2ast

From Proteopedia

(Difference between revisions)

Revision as of 00:14, 30 September 2014

Crystal structure of Skp1-Skp2-Cks1 in complex with a p27 peptide

Structural highlights

2ast is a 4 chain structure with sequence from Homo sapiens. Full crystallographic information is available from OCA. For a guided tour on the structure components use FirstGlance.
Ligands:
NonStd Res:
Related:	2ass, 1fqv
Gene:	SKP1A, EMC19, OCP2, SKP1, TCEB1L (Homo sapiens), SKP2, FBXL1 (Homo sapiens), CKS1, CKS1B (Homo sapiens)
Resources:	FirstGlance, OCA, RCSB, PDBsum

Disease

[CDN1B_HUMAN] Defects in CDKN1B are the cause of multiple endocrine neoplasia type 4 (MEN4) [MIM:610755]. Multiple endocrine neoplasia (MEN) syndromes are inherited cancer syndromes of the thyroid. MEN4 is a MEN-like syndrome with a phenotypic overlap of both MEN1 and MEN2.^[1]

Function

[CDN1B_HUMAN] Important regulator of cell cycle progression. Involved in G1 arrest. Potent inhibitor of cyclin E- and cyclin A-CDK2 complexes. Forms a complex with cyclin type D-CDK4 complexes and is involved in the assembly, stability, and modulation of CCND1-CDK4 complex activation. Acts either as an inhibitor or an activator of cyclin type D-CDK4 complexes depending on its phosphorylation state and/or stoichometry.^[2] ^[3] ^[4] ^[5] ^[6] [SKP1_HUMAN] Essential component of the SCF (SKP1-CUL1-F-box protein) ubiquitin ligase complex, which mediates the ubiquitination of proteins involved in cell cycle progression, signal transduction and transcription. In the SCF complex, serves as an adapter that links the F-box protein to CUL1. SCF(BTRC) mediates the ubiquitination of NFKBIA at 'Lys-21' and 'Lys-22'; the degradation frees the associated NFKB1-RELA dimer to translocate into the nucleus and to activate transcription. SCF(Cyclin F) directs ubiquitination of CP110.^[7] ^[8] [CKS1_HUMAN] Binds to the catalytic subunit of the cyclin dependent kinases and is essential for their biological function. [SKP2_HUMAN] Substrate recognition component of a SCF (SKP1-CUL1-F-box protein) E3 ubiquitin-protein ligase complex which mediates the ubiquitination and subsequent proteasomal degradation of target proteins involved in cell cycle progression, signal transduction and transcription. Specifically recognizes phosphorylated CDKN1B/p27kip and is involved in regulation of G1/S transition. Degradation of CDKN1B/p27kip also requires CKS1. Recognizes target proteins ORC1, CDT1, RBL2, MLL, CDK9, RAG2, FOXO1, UBP43, and probably MYC, TOB1 and TAL1. Degradation of TAL1 also requires STUB1. Recognizes CDKN1A in association with CCNE1 or CCNE2 and CDK2. Promotes ubiquitination and destruction of CDH1 in a CK1-Dependent Manner, thereby regulating cell migration.^[9] ^[10] ^[11] ^[12] ^[13] ^[14] ^[15] ^[16] ^[17] ^[18] ^[19] ^[20] ^[21] ^[22]

Evolutionary Conservation

Check, as determined by ConSurfDB. You may read the explanation of the method and the full data available from ConSurf.

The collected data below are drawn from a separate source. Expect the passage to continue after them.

(** ** Signals that nobody handles *)

(** Nobody but the kernel handles the exceptions of a thread. *)
Definition unhandled (s : xst) (t : nat) : Prop :=
  forall e, undeliverable s e (HThread t) /\ undeliverable s e (HTask (x_task (xthreads s t))).
Lemma deliver_declined s cur t e code h levels kr Q :
  x_active (xthreads s t) = true -> undeliverable s e h -> e <> EXC_CRASH ->
  wp (triage_levels cur t e code levels KERN_FAILURE) Q s -> wp (triage_levels cur t e code (h :: levels) kr) Q s.
Proof.
  intros Ha Hu He Hw. cbn [triage_levels]. apply wp_bind. unfold check_exc_receiver_dependency, the_actions. wp_go.
  assert (Hd : wp (exception_deliver cur t e code h) (fun kr s' => kr = KERN_FAILURE /\ s' = s) s).
  { unfold wp. rewrite (deliver_nowhere s cur t e code h); [done | by rewrite Ha | done]. }
  destruct (match h with HThread _ => actions s !! h | _ => Some (actions_at s h) end); [rewrite decide_False by done|]; wp_go.
  all: eapply wp_mono; [exact Hd|]; intros k s' [-> ->]; exact Hw.
Qed.
Lemma wp_triage_ux own s t e code :
  J own s -> running s t -> ux_installed s -> unhandled s t -> x_processing_signal (xthreads s t) = true ->
  e ∈ exceptions -> in_mask ux_mask e = true -> e <> EXC_CRASH ->
  wp (exception_triage_thread (x_task (xthreads s t)) e code t) (fun _ s' => xthreads s' t = with_signal (xthreads s t) (ux_exception e (fst code))) s.
Proof.
  intros Hs Hr Hux Hun Hp Hin Hm He. destruct (Hun e) as [Hu1 Hu2]. pose proof (r_active _ _ Hr) as Ha.
  unfold exception_triage_thread, the_thread. wp_go. do 2 (apply deliver_declined; [done | done | done|]). cbn [triage_levels]. apply wp_bind.
  unfold check_exc_receiver_dependency, the_actions. wp_go. rewrite decide_False by done. wp_go.
  eapply wp_mono; [by apply (wp_deliver_ux own s t e code)|]. intros kr s' [-> Hx]. by apply wp_ret.
Qed.
(** The signal of BSD that a processor's signal of Linux is. *)
Definition bsd_of (linux : Z) : option Z :=
  if linux =? LINUX_SIGSEGV then Some SIGSEGV
  else if linux =? LINUX_SIGBUS then Some SIGBUS
  else if linux =? LINUX_SIGILL then Some SIGILL
  else if linux =? LINUX_SIGFPE then Some SIGFPE
  else if linux =? LINUX_SIGTRAP then Some SIGTRAP
  else None.
(** The numbers that a client gives agree; they are only looked at together for a signal of the processor. *)
Definition agree (bsd linux : Z) : Prop := forall n, bsd_of linux = Some n -> bsd = n.
Lemma exception_and_back linux code addr bsd e codes :
  agree bsd linux -> mach_exception_of linux code addr = Some (e, codes) ->
  ux_exception e (fst codes) = bsd /\ e ∈ exceptions /\ in_mask ux_mask e = true /\ e <> EXC_CRASH.
Proof.
  intros Hb. unfold agree, bsd_of in Hb. unfold mach_exception_of.
  repeat (case_bool; [rewrite (Hb _ eq_refl); intros [= <- <-]; split_and!; [reflexivity | vm_compute; set_solver | reflexivity | done]|]). done.
Qed.
(** A thread in the middle of the call, with the processing flag on. *)
Definition entered (s : xst) (t : nat) (rest : list Z) : xst :=
  s <| xthreads ::= fun l => upd l t ((l t) <| x_interrupts := 0 :: rest |>) |> <| xthreads ::= fun l => upd l t ((l t) <| x_processing_signal := true |>) |>.
Lemma entered_at s t rest : xthreads (entered s t rest) t = (xthreads s t) <| x_interrupts := 0 :: rest |> <| x_processing_signal := true |>.
Proof. unfold entered. cbn. by rewrite !upd_eq. Qed.
Lemma J_entered own s t rest : J own s -> J own (entered s t rest).
Proof.
  intros []. split; try done; unfold entered; cbn; [intros t' n t2 | intros t']; unfold upd; repeat case_decide; subst; try done;
    first [apply inv_kobject0 | apply inv_signal0].
Qed.
Lemma running_entered s t rest : running s t -> running (entered s t rest) t.
Proof. intros [Ha Ht Hk]. split; rewrite ?entered_at; cbn [x_active x_task x_ipc_active x_kport]; done. Qed.
Lemma unhandled_entered s t rest : unhandled s t -> unhandled (entered s t rest) t.
Proof. intros Hu e. rewrite entered_at. exact (Hu e). Qed.
(** The reply has the signal that is pending when the exception was handled; a thread that
    is not suspended does not wait. *)
Lemma wp_Sigprocess fuel s t bsd linux code addr old rest signal more :
  x_interrupts (xthreads s t) = old :: rest ->
  wp (raise_signal t bsd linux code addr) (fun _ s' => x_interrupts (xthreads s' t) = signal :: more /\ x_suspend_count (xthreads s' t) <= 0) (entered s t rest) ->
  wp (Sigprocess (S fuel) (Some t) bsd linux code addr 0 0) (fun r _ => r = (0, signal)) s.
Proof.
  intros Hi Hw. assert (Hraise : wp (signal_raised t bsd linux code addr) (fun _ s' => x_interrupts (xthreads s' t) = signal :: more /\ x_suspend_count (xthreads s' t) <= 0) s).
  { unfold signal_raised, the_thread, xthread_mod, dtape_thread_process_signal, xthread_mod. wp_go. rewrite Hi. wp_go. eapply wp_mono; [exact Hw|]. intros ? s1 H1. wp_go. cbn. by rewrite upd_eq. }
  destruct (proj1 (wp_run _ _ _) Hraise) as ([] & s1 & E & Hs & Hc). unfold wp. rewrite (Sigprocess_parts _ _ _ _ _ _ _ _ s1 E), wait_turn.
  destruct (Z.gtb_spec (x_suspend_count (xthreads s1 t)) 0); [lia|]. cbn. by rewrite Hs.
Qed.
(** C37: Where the task's signals are not passed to a debugger ([k_has_sigexc] off), and neither
    the thread nor its task has a live handler of exceptions, a client gets back the signal
    that it received, whichever it is: a signal that the processor raised goes as an
    exception to the kernel's own handler on the host port, which turns it back into the
    signal, and any other signal (sent by a process, or not an exception) is set as the
    pending one without an exception.  The thread runs, is in a signal and is not suspended,
    its and its task's ports are alive, the kernel's handler is installed, the numbers of the
    signal agree, and the registers can be read and written. *)
Theorem signals_come_back own fuel s t bsd linux code addr old rest :
  J own s -> running s t -> ux_installed s -> unhandled s t -> k_has_sigexc (xtasks s (x_task (xthreads s t))) = false ->
  x_interrupts (xthreads s t) = old :: rest -> x_suspend_count (xthreads s t) <= 0 -> agree bsd linux ->
  wp (Sigprocess (S fuel) (Some t) bsd linux code addr 0 0) (fun r _ => r = (0, bsd)) s.
Proof.
  intros Hs Hr Hux Hun Hsig Hi Hrun Hagree. apply (wp_Sigprocess fuel s t bsd linux code addr old rest bsd rest Hi).
  pose proof (J_entered own s t rest Hs) as H1. pose proof (entered_at s t rest) as Hat.
  assert (Hsoft : wp (process_soft_signal t bsd) (fun _ s' => x_interrupts (xthreads s' t) = bsd :: rest /\ x_suspend_count (xthreads s' t) <= 0) (entered s t rest)).
  { unfold process_soft_signal, the_thread, the_task. wp_go. rewrite Hat. cbn [x_task]. change (xtasks (entered s t rest)) with (xtasks s). cbn. rewrite Hsig. apply wp_bind.
    eapply wp_mono; [apply (wp_setPendingSignal own _ t bsd H1); by rewrite Hat|]. intros ? s1 (_ & _ & Hx & _). apply wp_ret. by rewrite Hx, upd_eq, Hat. }
  unfold raise_signal. case_bool; [done|]. destruct (mach_exception_of linux code addr) as [[e codes]|] eqn:Em; [|done].
  destruct (exception_and_back _ _ _ _ _ _ Hagree Em) as (Hback & Hin & Hm & Hne). unfold the_thread. wp_go.
  eapply wp_mono; [apply (wp_triage_ux own (entered s t rest) t e codes H1); try done|].
  - by apply running_entered.
  - by apply unhandled_entered.
  - by rewrite Hat.
  - intros ? s1 Hx. apply wp_ret. rewrite Hx, Hat, Hback. by split.
Qed.
(** A debugger asked for the signals of a task, and its port is gone: the exception that
    tells it of a signal cannot be delivered, and the client is told to go on with no signal. *)
Theorem sigexc_signals_lost fuel s t bsd linux code addr old rest :
  x_active (xthreads s t) = true -> k_has_sigexc (xtasks s (x_task (xthreads s t))) = true ->
  undeliverable s EXC_SOFTWARE (HTask (x_task (xthreads s t))) ->
  code = LINUX_SI_USER \/ bsd_of linux = None -> x_interrupts (xthreads s t) = old :: rest -> x_suspend_count (xthreads s t) <= 0 ->
  wp (Sigprocess (S fuel) (Some t) bsd linux code addr 0 0) (fun r _ => r = (0, 0)) s.
Proof.
  intros Ha Hsig Hu Hsoft Hi Hrun. apply (wp_Sigprocess fuel s t bsd linux code addr old rest 0 rest Hi). pose proof (entered_at s t rest) as Hat.
  assert (Hw : wp (process_soft_signal t bsd) (fun _ s' => x_interrupts (xthreads s' t) = 0 :: rest /\ x_suspend_count (xthreads s' t) <= 0) (entered s t rest)).
  { assert (Htask : x_task (xthreads (entered s t rest) t) = x_task (xthreads s t)) by by rewrite Hat.
    unfold process_soft_signal, the_thread, the_task, bsd_exception, the_thread. wp_go. rewrite Htask. change (xtasks (entered s t rest)) with (xtasks s). rewrite Hsig. wp_go. rewrite Htask.
    unfold wp. rewrite deliver_nowhere; [|by rewrite Hat; cbn; rewrite Ha | exact Hu]. unfold ret. by rewrite Hat. }
  unfold raise_signal. case_bool; [done|]. destruct Hsoft as [-> | Hb]; [done|]. replace (mach_exception_of linux code addr) with (@None (nat * (Z * Z))); [done|].
  revert Hb. unfold bsd_of, mach_exception_of. by repeat case_bool.
Qed.
(** The call by which a debugger changes the signal of a thread stops the server when the
    thread is not in a signal. *)
Lemma thupdate_stops_server s t signum : x_interrupts (xthreads s t) = [] -> exists why, PtraceThupdate (Some t) signum s = Panic why.
Proof. intros Hi. unfold PtraceThupdate, setPendingSignal, the_thread, bind, gets. rewrite Hi. eauto. Qed.
(** * jinjamator-core: task discovery, task endpoints, web-UI start-up and
    password redaction

    Shallow embedding of
      - [jinjamator/daemon/api/endpoints/tasks.py]  ([discover_tasks],
        [APIJinjamatorTask.get], [APIJinjamatorTask.post], [TaskList.get]),
      - [jinjamator/daemon/__init__.py]             ([initialize]),
      - [jinjamator/tools/password.py]              ([redact]).

    Python strings are [string]; a [dict] is an association list in insertion
    order; module-level mutable state is passed explicitly; an exception is a
    value of [exn] carried by [result].  The lists and dictionaries that
    [redact] rewrites in place live in a store and are referred to by their
    location, so that an object reached twice is one object. *)

From Stdlib Require Import String Ascii List Bool Arith Lia ZArith.
Import ListNotations.
Local Open Scope list_scope.
Local Open Scope string_scope.

(* ===================================================================== *)
(** ** Python strings *)
(* ===================================================================== *)

Module PyStr.

(** [s.startswith(p)] *)
Fixpoint startswith (s p : string) {struct p} : bool :=
  match p with
  | EmptyString => true
  | String c p' =>
      match s with
      | EmptyString => false
      | String d s' => Ascii.eqb c d && startswith s' p'
      end
  end.

(** [p in s] for two strings: [p] occurs in [s] as a substring. *)
Fixpoint str_in (p s : string) : bool :=
  match s with
  | EmptyString => startswith s p
  | String _ s' => startswith s p || str_in p s'
  end.

(** [x in l] for a list of strings. *)
Fixpoint list_in (x : string) (l : list string) : bool :=
  match l with
  | [] => false
  | y :: l' => String.eqb x y || list_in x l'
  end.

Publication Abstract from PubMed

The ubiquitin-mediated proteolysis of the Cdk2 inhibitor p27(Kip1) plays a central role in cell cycle progression, and enhanced degradation of p27(Kip1) is associated with many common cancers. Proteolysis of p27(Kip1) is triggered by Thr187 phosphorylation, which leads to the binding of the SCF(Skp2) (Skp1-Cul1-Rbx1-Skp2) ubiquitin ligase complex. Unlike other known SCF substrates, p27(Kip1) ubiquitination also requires the accessory protein Cks1. The crystal structure of the Skp1-Skp2-Cks1 complex bound to a p27(Kip1) phosphopeptide shows that Cks1 binds to the leucine-rich repeat (LRR) domain and C-terminal tail of Skp2, whereas p27(Kip1) binds to both Cks1 and Skp2. The phosphorylated Thr187 side chain of p27(Kip1) is recognized by a Cks1 phosphate binding site, whereas the side chain of an invariant Glu185 inserts into the interface between Skp2 and Cks1, interacting with both. The structure and biochemical data support the proposed model that Cdk2-cyclin A contributes to the recruitment of p27(Kip1) to the SCF(Skp2)-Cks1 complex.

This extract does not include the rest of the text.